Geral

Biólogo de Rondônia monta insetário para ajudar acervo do Museu Nacional

Primeira caixa chega ao Rio em duas semanas. Professor quer que projeto seja anual

Por Nathalia Duarte

Publicado em 29/01/2019 17:56:44
Coleção de insetos feita pelos alunos

O incêndio que atingiu o Museu Nacional, em São Cristóvão, em setembro do ano passado, destruiu a maior parte do acervo do local. Sensibilizado pela tragédia, o biólogo Gabriel C. Vilardi — professor do curso de Gestão Ambiental da Universidade Federal de Rondônia (Unir) — decidiu montar um insetário e doá-lo ao museu. Para isso, contou com a ajuda de outros professores e alunos.

São os alunos da disciplina Estudos da Fauna e Flora que capturam os insetos e fazem a montagem. Parte desse material está a caminho do Rio de Janeiro.
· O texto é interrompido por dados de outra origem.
(** * BubbleTender: the beverage-shop controller and its cart view

    A shallow embedding of [main.go]: the [model] struct, [initialModel],
    [model.Update], [model.cartView] and [model.View], followed by the
    properties of the controller (state machine) and of the renderer.

    Conventions.
    - Go's [int] is a 64-bit integer: it is a [Z], and [++] / [--] are written
      with their wrap-around ([int_wrap]).
    - Go's [float64] is IEEE binary64: it is Rocq's primitive [float], whose
      operations round to nearest, ties to even, as Go's do.
    - The cart is a Go [map[int]int]: a [gmap Z Z].  Reading an absent key
      yields 0 and does not insert.  A [range] over the map visits the entries
      in an order the language leaves unspecified; a loop whose result depends
      on that order takes the visiting order as an argument.
    - A run-time panic (index out of range) is [None].
    - The table widget and the styling library are external packages: they are
      interfaces ([Table], [Lipgloss]) whose laws record what the program
      relies on. *)

From Stdlib Require Import ZArith QArith Floats String Ascii List.
From stdpp Require Import base decidable option list gmap strings pretty.

Local Open Scope string_scope.
Local Open Scope Z_scope.

(** ** Go's [fmt] verbs used by the program *)

Module Fmt.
"O insetário da Unir tem cerca de 200 espécies. Parte dele eu doarei anualmente ao Museu Nacional. A caixa entomológica (caixa de insetos) que estou enviando desta vez tem 34 indivíduos pertencentes a 32 espécies diferentes. Uma quantidade absurdamente pequena se comparada ao acervo original do Museu Nacional, mas compatível com nossa mão de obra", explica Vilardi.

A ideia do professor é que esse projeto seja permanente e que, a cada ano, o número de espécies presenteadas aumente. Esta primeira caixa, com os 34 insetos, chegará ao Rio em duas semanas, de acordo com Vilardi:

"A intenção é aumentar o número de exemplares enviados para 2019 e manter uma doação anual. É apenas o início do projeto, com o objetivo de intensificarmos o trabalho".

Sendo o maior museu de história natural do Brasil, o Museu Nacional tinha um acervo de 20 milhões de itens, como fósseis, múmias, peças indígenas e livros raros. A iniciativa do professor mostra que pequenos atos podem ajudar a reconstruir um grande tesouro, basta cada um fazer o que está ao seu alcance.